Customer message: ```{customer_message}```
Product information: ```{product_information}```
Agent response: ```{final_response_to_customer}```

Does the response use the retrieved information correctly?
Does the response sufficiently answer the question

Output Y or N
"""
messages = [
    {'role': 'system', 'content': system_message},
    {'role': 'user', 'content': q_a_pair}
]

response = get_completion_from_messages(messages, max_tokens=1)
print(response)

*OUTPUT*

Y

In [None]:
another_response = "life is like a box of chocolates"
q_a_pair = f"""
Customer message: ```{customer_message}```
Product information: ```{product_information}```
Agent response: ```{another_response}```

Does the response use the retrieved information correctly?
Does the response sufficiently answer the question?

Output Y or N
"""
messages = [
    {'role': 'system', 'content': system_message},
    {'role': 'user', 'content': q_a_pair}
]

response = get_completion_from_messages(messages)
print(response)

*OUTPUT*

N

So as you can see, the model can provide 
feedback on the quality of a generated output, 
and you can use this feedback to decide 
whether to present the output to the user or to generate a 
new response.
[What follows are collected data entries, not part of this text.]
(** * Certificate registry: ledger contract and issuance / verification flow

    A shallow embedding of

    - [contracts/contracts/CertificateRegistry.sol] (module [Registry]),
    - [backend/utils/crypto.js], [backend/utils/ipfs.js],
      [backend/utils/web3.js], [backend/db/database.js] and
      [backend/routes/certificate.js] (module [Backend]),

    together with the properties the specification states about them
    (modules [RegistryProperties] and [BackendProperties]) and further
    properties of the same code: the remaining functions of the contract,
    the read routes, the blob store and the audit table (modules
    [RegistryExtras] and [BackendExtras]).  Node's
    [crypto], [JSON] and [Date] and the IPFS node are an interface with
    contracts ([Backend.Platform], [Backend.PlatformLaws]); module [Sample]
    gives a small platform that meets them and a world to run the routes
    on. *)

From Stdlib Require Import NArith ZArith List String Ascii Strings.Byte Lia.
From stdpp Require Import base option list gmap strings fin_maps pretty.

Local Open Scope N_scope.
Local Open Scope string_scope.

(** Solidity value types.  No arithmetic is performed on any of them by the
    contract, so they are kept as natural numbers: a [bytes32] is the
    256-bit value of its 32 bytes, an [address] the 160-bit value. *)
Abbreviation bytes32 := N (only parsing).
Abbreviation address := N (only parsing).
Abbreviation uint256 := N (only parsing).

(* ================================================================= *)
(** * The registry contract *)
(* ================================================================= *)

Module Registry.

(** [struct Certificate]. The field [exists] is spelled [exists_]. *)
Record Certificate : Type := mkCertificate {
  docHash   : bytes32;
  ipfsCID   : string;
  issuer    : address;
  timestamp : uint256;
  exists_   : bool
}.

#[export] Instance Certificate_eq_dec : EqDecision Certificate.
Proof. solve_decision. Defined.

(** Events of the contract; [OwnershipTransferred] is the one event of the
    inherited [Ownable]. *)
Inductive Event : Type :=
| CertificateIssued (docHash : bytes32) (ipfsCID : string)
                    (issuer : address) (timestamp : uint256)
| IssuerAdded (issuer : address) (timestamp : uint256)
| IssuerRemoved (issuer : address) (timestamp : uint256)
| OwnershipTransferred (previousOwner newOwner : address).

(** Why a call reverted: the message of a failed [require], or one of the
    two custom errors of [Ownable]. *)
Inductive RevertReason : Type :=
| Error (message : string)
| OwnableUnauthorizedAccount (account : address)
| OwnableInvalidOwner (owner : address).

(** Contract storage.  A Solidity [mapping] is total: a key that was never
    written reads as the zero value of the value type.  The finite map
    holds the written slots, and the two [_at] accessors below read one. *)
Record Storage : Type := mkStorage {
  owner             : address;
  certificates      : gmap N Certificate;
  authorizedIssuers : gmap N bool
}.

Definition zeroCertificate : Certificate :=
  {| docHash := 0; ipfsCID := EmptyString; issuer := 0;
     timestamp := 0; exists_ := false |}.

Definition certificates_at (s : Storage) (h : bytes32) : Certificate :=
  default zeroCertificate (certificates s !! h).

Definition authorizedIssuers_at (s : Storage) (a : address) : bool :=
  default false (authorizedIssuers s !! a).

(** ** Execution monad

    A call runs on the storage and either reverts, which discards every
    write and every event of the call, or finishes with a value, the new
    storage and the events it emitted (oldest first). *)
Inductive Outcome (A : Type) : Type :=
| Revert (why : RevertReason)
| Done (a : A) (s : Storage) (evs : list Event).
Arguments Revert {A} why.
Arguments Done {A} a s evs.

Definition Tx (A : Type) : Type := Storage -> Outcome A.

Definition ret {A} (a : A) : Tx A := fun s => Done a s [].

Definition bind {A B} (m : Tx A) (k : A -> Tx B) : Tx B :=
  fun s =>
    match m s with
    | Revert why => Revert why
    | Done a s1 evs1 =>
        match k a s1 with
        | Revert why => Revert why
        | Done b s2 evs2 => Done b s2 (evs1 ++ evs2)
        end
    end.

#[local] Notation "x <- m ;; k" := (bind m (fun x => k))
  (at level 100, m at next level, right associativity).
#[local] Notation "m ;; k" := (bind m (fun _ => k))
  (at level 100, right associativity).

Definition require (cond : bool) (message : string) : Tx unit :=
  fun s => if cond then Done tt s [] else Revert (Error message).

Definition revert_with {A} (why : RevertReason) : Tx A := fun _ => Revert why.

Definition emit (ev : Event) : Tx unit := fun s => Done tt s [ev].

Definition sload {A} (f : Storage -> A) : Tx A := fun s => Done (f s) s [].

Definition sstore (f : Storage -> Storage) : Tx unit := fun s => Done tt (f s) [].

Definition set_certificate (h : bytes32) (c : Certificate) (s : Storage) : Storage :=
  {| owner := owner s;
     certificates := <[h := c]> (certificates s);
     authorizedIssuers := authorizedIssuers s |}.

Definition set_authorized (a : address) (b : bool) (s : Storage) : Storage :=
  {| owner := owner s;
     certificates := certificates s;
     authorizedIssuers := <[a := b]> (authorizedIssuers s) |}.

Definition set_owner (a : address) (s : Storage) : Storage :=
  {| owner := a;
     certificates := certificates s;
     authorizedIssuers := authorizedIssuers s |}.

(** The transaction context a function body reads. *)
Record Env : Type := mkEnv {
  msg_sender      : address;
  block_timestamp : uint256
}.

(** ** Modifiers *)

(** [modifier onlyAuthorizedIssuer]. *)
Definition onlyAuthorizedIssuer (e : Env) : Tx unit :=
  ok <- sload (fun s => authorizedIssuers_at s (msg_sender e)) ;;
  require ok "Not an authorized issuer".

(** [modifier onlyOwner] of OpenZeppelin's [Ownable] (version 5, the one
    with the [Ownable(initialOwner)] constructor the contract calls). *)
Definition onlyOwner (e : Env) : Tx unit :=
  o <- sload owner ;;
  if N.eqb o (msg_sender e) then ret tt
  else revert_with (OwnableUnauthorizedAccount (msg_sender e)).

(** ** Constructor *)

Definition empty_storage : Storage :=
  {| owner := 0; certificates := ∅; authorizedIssuers := ∅ |}.

Definition constructor (e : Env) : Tx unit :=
  (if N.eqb (msg_sender e) 0 then revert_with (OwnableInvalidOwner 0) else ret tt) ;;
  sstore (set_owner (msg_sender e)) ;;
  emit (OwnershipTransferred 0 (msg_sender e)) ;;
  sstore (set_authorized (msg_sender e) true) ;;
  emit (IssuerAdded (msg_sender e) (block_timestamp e)).

(** ** External functions *)

Definition addAuthorizedIssuer (e : Env) (_issuer : address) : Tx unit :=
  onlyOwner e ;;
  require (negb (N.eqb _issuer 0)) "Invalid issuer address" ;;
  already <- sload (fun s => authorizedIssuers_at s _issuer) ;;
  require (negb already) "Issuer already authorized" ;;
  sstore (set_authorized _issuer true) ;;
  emit (IssuerAdded _issuer (block_timestamp e)).

Definition removeAuthorizedIssuer (e : Env) (_issuer : address) : Tx unit :=
  onlyOwner e ;;
  trusted <- sload (fun s => authorizedIssuers_at s _issuer) ;;
  require trusted "Issuer not authorized" ;;
  sstore (set_authorized _issuer false) ;;
  emit (IssuerRemoved _issuer (block_timestamp e)).

Definition issueCertificate (e : Env) (_docHash : bytes32) (_ipfsCID : string)
  : Tx unit :=
  onlyAuthorizedIssuer e ;;
  require (negb (N.eqb _docHash 0)) "Invalid document hash" ;;
  require (Nat.ltb 0 (String.length _ipfsCID)) "Invalid IPFS CID" ;;
  cert <- sload (fun s => certificates_at s _docHash) ;;
  require (negb (exists_ cert)) "Certificate already exists" ;;
  sstore (set_certificate _docHash
            {| docHash := _docHash;
               ipfsCID := _ipfsCID;
               issuer := msg_sender e;
               timestamp := block_timestamp e;
               exists_ := true |}) ;;
  emit (CertificateIssued _docHash _ipfsCID (msg_sender e) (block_timestamp e)).

Definition verifyCertificate (_docHash : bytes32)
  : Tx (bool * string * address * uint256) :=
  cert <- sload (fun s => certificates_at s _docHash) ;;
  ret (exists_ cert, ipfsCID cert, issuer cert, timestamp cert).

Definition isAuthorizedIssuer (_issuer : address) : Tx bool :=
  sload (fun s => authorizedIssuers_at s _issuer).

Definition getCertificate (_docHash : bytes32) : Tx Certificate :=
  sload (fun s => certificates_at s _docHash).

(** The two state-changing functions inherited from [Ownable]. *)
Definition transferOwnership (e : Env) (newOwner : address) : Tx unit :=
  onlyOwner e ;;
  (if N.eqb newOwner 0 then revert_with (OwnableInvalidOwner 0) else ret tt) ;;
  old <- sload owner ;;
  sstore (set_owner newOwner) ;;
  emit (OwnershipTransferred old newOwner).

Definition renounceOwnership (e : Env) : Tx unit :=
  onlyOwner e ;;
  old <- sload owner ;;
  sstore (set_owner 0) ;;
  emit (OwnershipTransferred old 0).

(** ** Transactions

    The external functions of the deployed contract (the getters Solidity
    generates for [owner] and the two public mappings read the same storage
    and are left out).  A reverted call leaves the storage as it was. *)
Inductive Call : Type :=
| AddAuthorizedIssuer (_issuer : address)
| RemoveAuthorizedIssuer (_issuer : address)
| IssueCertificate (_docHash : bytes32) (_ipfsCID : string)
| VerifyCertificate (_docHash : bytes32)
| IsAuthorizedIssuer (_issuer : address)
| GetCertificate (_docHash : bytes32)
| TransferOwnership (newOwner : address)
| RenounceOwnership.

Inductive Receipt : Type :=
| Reverted (why : RevertReason)
| Succeeded (evs : list Event).

Definition finish {A} (s : Storage) (o : Outcome A) : Storage * Receipt :=
  match o with
  | Revert why => (s, Reverted why)
  | Done _ s' evs => (s', Succeeded evs)
  end.

Definition execute (s : Storage) (e : Env) (c : Call) : Storage * Receipt :=
  match c with
  | AddAuthorizedIssuer a => finish s (addAuthorizedIssuer e a s)
  | RemoveAuthorizedIssuer a => finish s (removeAuthorizedIssuer e a s)
  | IssueCertificate h cid => finish s (issueCertificate e h cid s)
  | VerifyCertificate h => finish s (verifyCertificate h s)
  | IsAuthorizedIssuer a => finish s (isAuthorizedIssuer a s)
  | GetCertificate h => finish s (getCertificate h s)
  | TransferOwnership a => finish s (transferOwnership e a s)
  | RenounceOwnership => finish s (renounceOwnership e s)
  end.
You could even experiment with generating 
multiple model responses per user query and then having 
the model choose the best one to show the user. So there's 
lots of different things you could try. 
In general, checking outputs using the 
moderation API is good practice, but while asking the model to 
evaluate its own output might be useful for immediate 
feedback to ensure the quality of responses in a very small number 
of cases. 
I think it's probably unnecessary most of the time, especially 
if you're using a more advanced model like GPT-4. 
 
I haven't actually seen many people do something like this in 
production. It would also increase the latency 
and cost of your system, because you'd have to wait for an additional 
call for the model, and that's also additional tokens. If it's really 
important for your app or product that your error rate 
is 0.0000001%, then maybe you should try this approach. But overall, I wouldn't 
really recommend that you do this in practice.